[The input Boundary: Start]
(* ===== verification/Lines.v ===== *)
(** Line-oriented records: Python's [bytes.splitlines] and the lines that
    canonical JSON texts make.  Shared by the tuning journal and the event log
    of the job store, which both recover from a torn last line. *)

From S2P Require Import Prelude Json.
Import Json.

Module Lines.

Definition is_lf (c : Ascii.ascii) : bool := (Ascii.nat_of_ascii c =? 10)%nat.
Definition is_cr (c : Ascii.ascii) : bool := (Ascii.nat_of_ascii c =? 13)%nat.

(** [data.splitlines(keepends=True)] *)
Fixpoint splitlines (s : string) : list string :=
  match s with
  | EmptyString => []
  | String c s' =>
      if is_lf c then String c "" :: splitlines s'
      else if is_cr c then
        match s' with
        | String d s'' =>
            if is_lf d then String c (String d "") :: splitlines s''
            else String c "" :: splitlines s'
        | EmptyString => [String c ""]
        end
      else
        match splitlines s' with
        | [] => [String c ""]
        | l :: ls => String c l :: ls
        end
  end.

Fixpoint str_all (f : Ascii.ascii -> bool) (s : string) : bool :=
  match s with EmptyString => true | String c s' => f c && str_all f s' end.

(** The last character, if any. *)
Fixpoint str_last (s : string) : option Ascii.ascii :=
  match s with
  | EmptyString => None
  | String c EmptyString => Some c
  | String _ s' => str_last s'
  end.

Definition ends_lf (s : string) : bool :=
  match str_last s with Some c => is_lf c | None => false end.
Definition ends_eol (s : string) : bool :=
  match str_last s with Some c => is_lf c || is_cr c | None => false end.

(** [raw.rstrip(b"\r\n")] *)
Fixpoint rstrip_eol (s : string) : string :=
  match s with
  | EmptyString => EmptyString
  | String c s' =>
      match rstrip_eol s' with
      | EmptyString => if is_lf c || is_cr c then EmptyString else String c EmptyString
      | t => String c t
      end
  end.

Fixpoint str_take (n : nat) (s : string) : string :=
  match n, s with S n', String c s' => String c (str_take n' s') | _, _ => "" end.

(** A printable ASCII character. *)
Definition printable (c : Ascii.ascii) : bool :=
  let n := Ascii.nat_of_ascii c in (32 <=? n)%nat && (n <=? 126)%nat.

(** The text of a list of records, one per line. *)
Definition line_of (v : json) : string := dumps v +:+ newline.
Definition text_of (vs : list json) : string := String.concat "" (map line_of vs).

(** ** Lemmas *)

Lemma str_all_app f s t : str_all f (s +:+ t) = str_all f s && str_all f t.
Proof.
  induction s as [|c s IH]; [done|]. rewrite str_app_cons. cbn [str_all]. by rewrite IH, andb_assoc.
Qed.

Lemma str_all_concat f sep l :
  str_all f sep = true -> Forall (fun s => str_all f s = true) l ->
  str_all f (String.concat sep l) = true.
Proof.
  intros Hs. induction 1 as [|x l Hx Hl IH]; [done|]. rewrite str_concat_cons, str_all_app, Hx.
  destruct l; [done|]. by rewrite str_all_app, Hs, IH.
Qed.

Lemma printable_esc_char c : str_all printable (esc_char c) = true.
Proof. destruct c as [[] [] [] [] [] [] [] []]; reflexivity. Qed.

Lemma printable_dumps_str s : str_all printable (dumps_str s) = true.
Proof.
  unfold dumps_str. cbn [str_all]. rewrite str_all_app. change (printable quote) with true.
  change (str_all printable (String quote "")) with true. rewrite andb_true_r. simpl.
  induction s as [|c s IH]; [done|]. change (esc (String c s)) with (esc_char c +:+ esc s).
  by rewrite str_all_app, printable_esc_char, IH.
Qed.

Lemma printable_show_N_go fuel n acc :
  str_all printable acc = true -> str_all printable (show_N_go fuel n acc) = true.
Proof.
  revert n acc. induction fuel as [|fuel IH]; intros n acc Ha; [done|]. cbn [show_N_go].
  assert (str_all printable (String (digit_char (n mod 10)) acc) = true) as Hc.
  { cbn [str_all]. rewrite Ha, andb_true_r.
    refine (digit_cases (fun c => printable c = true) _ _ _ _ _ _ _ _ _ _ (n mod 10) _);
      try reflexivity. by apply N.mod_lt. }
  destruct (n <? 10)%N; [done|by apply IH].
Qed.

Lemma printable_show_Z z : str_all printable (show_Z z) = true.
Proof.
  unfold show_Z, show_N. destruct (z <? 0)%Z; cbn [str_all]; by rewrite printable_show_N_go.
Qed.

(** The canonical text of a value is printable ASCII. *)
Lemma printable_dumps v : jwf v -> str_all printable (dumps v) = true.
Proof.
  induction v as [|[]|z|r|s|l IH|o IH] using json_ind'; intros Hwf; try done.
  - apply printable_show_Z.
  - apply printable_dumps_str.
  - apply jwf_arr in Hwf. cbn [dumps]. rewrite !str_all_app. simpl. rewrite andb_true_r.
    apply str_all_concat; [done|]. rewrite Forall_map. rewrite Forall_forall in *. auto.
  - apply jwf_obj in Hwf as [_ Hwf]. rewrite dumps_obj, !str_all_app. simpl. rewrite andb_true_r.
    apply str_all_concat; [done|]. rewrite Forall_map, py_sorted_perm.
    rewrite Forall_forall in *. intros kv Hin. rewrite !str_all_app, printable_dumps_str. simpl. auto.
Qed.

Lemma printable_not_eol c : printable c = true -> is_lf c = false /\ is_cr c = false.
Proof.
  unfold printable, is_lf, is_cr. intros [H1%Nat.leb_le H2%Nat.leb_le]%andb_true_iff.
  split; apply Nat.eqb_neq; lia.
Qed.

Lemma splitlines_line body rest :
  str_all printable body = true ->
  splitlines (body +:+ newline +:+ rest) = (body +:+ newline) :: splitlines rest.
Proof.
  induction body as [|c body IH]; [done|]. cbn [str_all]. intros [Hc Hb]%andb_true_iff.
  apply printable_not_eol in Hc as [H1 H2]. rewrite !str_app_cons. cbn [splitlines].
  by rewrite H1, H2, IH.
Qed.

Lemma splitlines_tail t :
  str_all printable t = true -> splitlines t = if String.eqb t "" then [] else [t].
Proof.
  induction t as [|c t IH]; [done|]. cbn [str_all]. intros [Hc Ht]%andb_true_iff.
  apply printable_not_eol in Hc as [H1 H2]. cbn [splitlines]. rewrite H1, H2, IH by done.
  by destruct t.
Qed.

Lemma str_last_app s c : str_last (s +:+ String c "") = Some c.
Proof. induction s as [|d s IH]; [done|]. rewrite str_app_cons. cbn [str_last]. rewrite IH. by destruct s. Qed.

Lemma ends_lf_line s : ends_lf (s +:+ newline) = true.
Proof. unfold ends_lf, newline. by rewrite str_last_app. Qed.

Lemma ends_eol_line s : ends_eol (s +:+ newline) = true.
Proof. unfold ends_eol, newline. by rewrite str_last_app. Qed.

Lemma printable_last t : str_all printable t = true -> ends_eol t = false /\ ends_lf t = false.
Proof.
  unfold ends_eol, ends_lf. induction t as [|c t IH]; [done|]. cbn [str_all].
  intros [Hc Ht]%andb_true_iff. destruct t as [|d t].
  - simpl. by apply printable_not_eol in Hc as [-> ->].
  - by apply IH.
Qed.

Lemma rstrip_eol_printable t : str_all printable t = true -> rstrip_eol t = t.
Proof.
  induction t as [|c t IH]; [done|]. cbn [str_all]. intros [Hc Ht]%andb_true_iff.
  cbn [rstrip_eol]. rewrite IH by done. apply printable_not_eol in Hc as [-> ->]. by destruct t.
Qed.

Lemma rstrip_eol_line t : str_all printable t = true -> rstrip_eol (t +:+ newline) = t.
Proof.
  induction t as [|c t IH]; [done|]. cbn [str_all]. intros [Hc Ht]%andb_true_iff.
  rewrite str_app_cons. cbn [rstrip_eol]. rewrite IH by done.
  apply printable_not_eol in Hc as [-> ->]. by destruct t.
Qed.

Lemma text_of_cons v vs : text_of (v :: vs) = dumps v +:+ newline +:+ text_of vs.
Proof.
  unfold text_of, line_of. cbn [map]. rewrite str_concat_cons, str_app_assoc.
  by destruct (map _ vs).
Qed.

Lemma text_of_app vs ws : text_of (vs ++ ws) = text_of vs +:+ text_of ws.
Proof.
  induction vs as [|v vs IH]; [done|]. cbn [app]. rewrite !text_of_cons, IH.
  by rewrite !str_app_assoc.
Qed.

(** Whole lines and a torn rest are split into the lines and the rest. *)
Lemma splitlines_text vs t :
  Forall jwf vs -> str_all printable t = true ->
  splitlines (text_of vs +:+ t) = map line_of vs ++ (if String.eqb t "" then [] else [t]).
Proof.
  induction 1 as [|v vs Hv Hvs IH]; intros Ht; [by apply splitlines_tail|].
  rewrite text_of_cons, !str_app_assoc, splitlines_line by (by apply printable_dumps).
  by rewrite IH.
Qed.

Lemma str_take_app n s t :
  str_take n (s +:+ t) = str_take n s +:+ str_take (n - String.length s) t.
Proof.
  revert n. induction s as [|c s IH]; intros n.
  - simpl. rewrite Nat.sub_0_r. by destruct n.
  - destruct n as [|n]; [done|]. rewrite !str_app_cons. cbn [str_take]. rewrite IH. done.
Qed.

Lemma str_take_all n s : String.length s <= n -> str_take n s = s.
Proof.
  revert n. induction s as [|c s IH]; intros [|n]; simpl; try done; [lia|].
  intros H. rewrite IH by lia. done.
Qed.

Lemma str_take_printable n s : str_all printable s = true -> str_all printable (str_take n s) = true.
Proof.
  revert n. induction s as [|c s IH]; intros [|n]; simpl; try done.
  intros [-> Hs]%andb_true_iff. by apply IH.
Qed.

(** Cutting a text of records at any byte leaves some whole records and the
    front of the next, without its line feed. *)
Lemma str_take_text n vs :
  Forall jwf vs ->
  exists k t, str_take n (text_of vs) = text_of (take k vs) +:+ t /\
    str_all printable t = true /\ (t <> "" -> k < length vs) /\ k <= length vs /\
    (n < String.length (text_of vs) -> k < length vs) /\
    String.length (text_of (take k vs)) <= n /\
    (forall j, j <= length vs -> String.length (text_of (take j vs)) <= n -> j <= k).
Proof.
  intros H. revert n. induction H as [|v vs Hv Hvs IH]; intros n.
  - exists 0, "". split_and!; simpl; try done; intros; try lia. by destruct n.
  - destruct (decide (n < String.length (dumps v +:+ newline))) as [Hlt|Hge].
    + exists 0, (str_take n (dumps v)). rewrite text_of_cons, str_take_app.
      rewrite str_length_app in Hlt. simpl in Hlt.
      replace (n - String.length (dumps v)) with 0 by lia.
      change (str_take 0 (newline +:+ text_of vs)) with "". rewrite str_app_nil_r.
      split_and!; simpl; try done; intros; try lia.
      * by apply str_take_printable, printable_dumps.
      * destruct j as [|j]; [lia|]. simpl take in *. rewrite text_of_cons in *.
        rewrite !str_length_app in *. simpl in *. lia.
    + destruct (IH (n - String.length (dumps v +:+ newline))) as (k & t & E & Ht & H1 & H2 & H3 & H4 & H5).
      exists (S k), t. cbn [take]. rewrite !text_of_cons, <- !str_app_assoc.
      rewrite str_take_app, str_take_all by lia. rewrite E, !str_app_assoc.
      split_and!; simpl; try done.
      * intros Hne. specialize (H1 Hne). lia.
      * lia.
      * intros Hn. rewrite !str_length_app in *. simpl in *. lia.
      * rewrite !str_length_app in *. simpl in *. lia.
      * intros [|j] Hj Hlen; [lia|]. apply le_n_S, H5; [lia|]. simpl take in Hlen.
        rewrite text_of_cons, !str_length_app in *. simpl in *. lia.
Qed.

End Lines.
[The input Boundary: End]
• Aim of the exercise
Everything above from the line containing "by rewrite H1, H2, IH." down to the line containing "Proof. induction s" is to be transcribed exactly, with both of those lines included and nothing else added.

• Worked solution
  by rewrite H1, H2, IH.
Qed.

Lemma splitlines_tail t :
  str_all printable t = true -> splitlines t = if String.eqb t "" then [] else [t].
Proof.
  induction t as [|c t IH]; [done|]. cbn [str_all]. intros [Hc Ht]%andb_true_iff.
  apply printable_not_eol in Hc as [H1 H2]. cbn [splitlines]. rewrite H1, H2, IH by done.
  by destruct t.
Qed.

Lemma str_last_app s c : str_last (s +:+ String c "") = Some c.
Proof. induction s as [|d s IH]; [done|]. rewrite str_app_cons. cbn [str_last]. rewrite IH. by destruct s. Qed.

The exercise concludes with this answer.